One (wo)man’s trash is another (wo)man’s treasure, and all that – you may have found that when you tidied a shelf or drawer last week.  Or you may have found the one (wo)man’s trash is simply trash.

Well, the same thing applies to treats.  Each one to their own. My idea of a treat may be just normal for you, or it may be incomprehensible; you may look forward to doing something that I would never in a million years want to try.  Skydiving. Caving. Bungee jumping.  I could go on. There are so many things that many people look forward to doing that I have no desire to do. And there will be many things that I get excited about that would leave others feeling ‘meh’ or worse.

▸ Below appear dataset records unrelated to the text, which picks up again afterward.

Lemma paging_map_range_ok st root own p f n flags :
  tree st root own -> flag_bits flags -> 0 <= p -> 0 <= f -> 0 <= n -> p + n <= space_pages -> f + n <= 2 ^ 40 ->
  exists ret st' own', paging_map_range st root (p * 4096) (f * 4096) (n * 4096) flags = Some (ret, st') /\
    step_ok st root own st' own' /\
    ((ret = 0 /\ forall v, user_addr v ->
        translation st' root v = remap_range (translation st root) p n (linear p f flags) v) \/
     (ret = -1 /\ exists j, 0 <= j < n /\ forall v, user_addr v ->
        translation st' root v = remap_range (translation st root) p j (fun _ => None) v)).
Proof.
  intros T Hg Hp Hf Hn Hs Hf'. unfold paging_map_range. cbn zeta.
  rewrite u64_small by (unfold space_pages in *; lia). rewrite <- Z.mul_add_distr_r, pages_in_exact by done.
  destruct (map_loop_ok st root own p f flags (Z.to_nat n) 0 st own Hg Hp Hf ltac:(lia) ltac:(lia) ltac:(lia)) as (r & own' & E & R).
  { by apply step_ok_refl. }
  { intros v _. unfold remap_range. by rewrite decide_False by lia. }
  rewrite !Z2Nat.id, !Z.add_0_r in E by done. rewrite Z2Nat.id in R by done. unfold map_body in E. rewrite E. cbn [mbind option_bind].
  destruct r as [[st' ph]|st'].
  - destruct R as [S' TR']. exists 0, st', own'. split; [done|]. split; [done|]. by left.
  - destruct R as (S' & j & Hj & TR'). exists (-1), st', own'. split; [done|]. split; [done|]. right. split; [done|].
    by exists j.
Qed.

End proofs.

So, today is about finding something that you want to do.  Not something that you think you ought to want to do, or something that the world around you tells you is a treat. No, it’s something that you actually want to do.  And if you live most of your life dashing round doing things you have to do, it can be tricky (a) finding time to do things you want to do, and (b) working out what those things would be if you did have time.

So is today just about being selfish? I suppose it is in a way.  But selfishness has got something of a bad name, and in moderation it’s not always that bad.  Think of the great commandments that were Jesus’ summary of the law:

‘Love the Lord your God with all your heart, and soul and mind and strength’ and ‘Love your neighbour as yourself.’

If you’ve been following Love Life Live Advent, you’ll have done a bit of the first one by making time to reflect on the meaning of Advent, and you’ll have done some of the second one, too, if you donated to a food bank or started a jar of coins to donate to a charity. But the bit of this wonderful summary of the law that tends to get ignored is the last bit: ‘as yourself‘.  If you do not love yourself, then loving your neighbour as yourself starts to sound like it might not mean so much.

The theology of it goes something like this:

The first command is to love God. And if I love God then I love what God loves (what makes God happy makes me happy).  God made everything, including other people, so when I love God I learn to see others as God sees them, and I learn to love them as he does. So far, so good.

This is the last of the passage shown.